Lemma https_entry built p l :
  https_on p l = true ->
  entry_of built p l = Some (l_hostname l, match built !! p with
                                           | Some b => if has_cert_of b l then KindTerminate else KindNoCert
                                           | None => KindNoCert
                                           end).
Proof.
  unfold https_on, entry_of, listener_kind. intros Hh. bool_simpl. subst p. rewrite Z.eqb_refl, H.
  by destruct (built !! l_port l).
Qed.

Lemma kinds_at_elem k kind es : kind ∈ kinds_at k es <-> exists hn, (hn, kind) ∈ es /\ host_key hn = k.
Proof.
  unfold kinds_at. rewrite list_elem_of_In, in_map_iff. setoid_rewrite <- list_elem_of_In.
  setoid_rewrite list_elem_of_filter. split.
  - intros ([hn kd] & <- & Hk & Hin). by exists hn.
  - intros (hn & Hin & Hk). by exists (hn, kind).
Qed.

Lemma best_is_Some ks k : k ∈ ks -> is_Some (best ks).
Proof.
  intros Hk. destruct (best ks) as [b|] eqn:E; [done|]. exfalso.
  destruct ks as [|c ks _] using rev_ind; [by apply not_elem_of_nil in Hk|].
  unfold best in E. rewrite fold_left_app in E. simpl in E. by destruct (fold_left _ ks None).
Qed.

(** The keys a plan holds are those of the listeners, and a terminating one
    has a listener with a certificate in the configuration. *)
Lemma plan_of_Some built p ls k l :
  l ∈ ls -> https_on p l = true -> host_key (l_hostname l) = k ->
  is_Some (plan_at (plan_of (omap (entry_of built p) ls)) k).
Proof.
  intros Hl Hh Hk. rewrite plan_at_of, fmap_is_Some.
  eapply best_is_Some, kinds_at_elem. exists (l_hostname l). split; [|done].
  apply list_elem_of_omap. exists l. split; [done|]. by apply https_entry.
Qed.

Lemma plan_of_terminate built p ls k tl :
  plan_at (plan_of (omap (entry_of built p) ls)) k = Some tl -> tl_kind tl = KindTerminate ->
  tl_hostname tl = key_hostname k
  /\ exists l b, l ∈ ls /\ https_on p l = true /\ host_key (l_hostname l) = k /\ built !! p = Some b /\ has_cert_of b l = true.
Proof.
  rewrite plan_at_of, fmap_Some. intros (kind & Hbest & ->) Hkind. simpl in Hkind. subst kind. split; [done|].
  apply best_spec in Hbest as [Hin _]. apply kinds_at_elem in Hin as (hn & Hin & Hk).
  apply list_elem_of_omap in Hin as (l & Hl & He). unfold entry_of, listener_kind in He.
  destruct (Z.eqb_spec (l_port l) p) as [<-|]; [|done]. destruct (l_protocol l) eqn:Ep; try done.
  - destruct (built !! l_port l) as [b|] eqn:Eb; [|done]. destruct (has_cert_of b l) eqn:Ec; [|done].
    injection He as <-. exists l, b. split_and!; try done. unfold https_on. by rewrite Ep, Z.eqb_refl.
  - by destruct (is_tls_passthrough l).
Qed.

(** The name in a ClientHello read whole. *)
Definition hello_name (h : Hello) : option (list Z) := match h with Sni s => Some s | _ => None end.

Lemma handshake_selects plan hello cfg :
  serve_tls_connection plan hello = Handshake cfg ->
  terminate plan = Some cfg /\ exists tl, TlsPlan_select plan (lowercase <$> hello_name hello) = Some tl /\ tl_kind tl = KindTerminate.
Proof.
  assert (Hgen : forall sni,
    match TlsPlan_select plan sni with
    | None => Refuse
    | Some l => match tl_kind l with
                | KindPassthrough => PassThrough sni (tl_hostname l)
                | KindNoCert => Refuse
                | KindTerminate => match terminate plan with Some config => Handshake config | None => Refuse end
                end
    end = Handshake cfg ->
    terminate plan = Some cfg /\ exists tl, TlsPlan_select plan sni = Some tl /\ tl_kind tl = KindTerminate).
  { intros sni. destruct (TlsPlan_select plan sni) as [tl|]; [|done]. destruct (tl_kind tl) eqn:Ek; try done.
    destruct (terminate plan) as [c|]; [|done]. intros [= ->]. eauto. }
  destruct hello as [s| |]; cbn [serve_tls_connection hello_name fmap option_fmap option_map]; [apply Hgen|apply Hgen|done].
Qed.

· · · · · · ·

Work required ->
Copy each line, exactly, that falls between the line containing "- destruct (built" and the end of the entries, both included.

Task answer ->
  - destruct (built !! l_port l) as [b|] eqn:Eb; [|done]. destruct (has_cert_of b l) eqn:Ec; [|done].
    injection He as <-. exists l, b. split_and!; try done. unfold https_on. by rewrite Ep, Z.eqb_refl.
  - by destruct (is_tls_passthrough l).
Qed.

(** The name in a ClientHello read whole. *)
Definition hello_name (h : Hello) : option (list Z) := match h with Sni s => Some s | _ => None end.

Lemma handshake_selects plan hello cfg :
  serve_tls_connection plan hello = Handshake cfg ->
  terminate plan = Some cfg /\ exists tl, TlsPlan_select plan (lowercase <$> hello_name hello) = Some tl /\ tl_kind tl = KindTerminate.
Proof.
  assert (Hgen : forall sni,
    match TlsPlan_select plan sni with
    | None => Refuse
    | Some l => match tl_kind l with
                | KindPassthrough => PassThrough sni (tl_hostname l)
                | KindNoCert => Refuse
                | KindTerminate => match terminate plan with Some config => Handshake config | None => Refuse end
                end
    end = Handshake cfg ->
    terminate plan = Some cfg /\ exists tl, TlsPlan_select plan sni = Some tl /\ tl_kind tl = KindTerminate).
  { intros sni. destruct (TlsPlan_select plan sni) as [tl|]; [|done]. destruct (tl_kind tl) eqn:Ek; try done.
    destruct (terminate plan) as [c|]; [|done]. intros [= ->]. eauto. }
  destruct hello as [s| |]; cbn [serve_tls_connection hello_name fmap option_fmap option_map]; [apply Hgen|apply Hgen|done].
Qed.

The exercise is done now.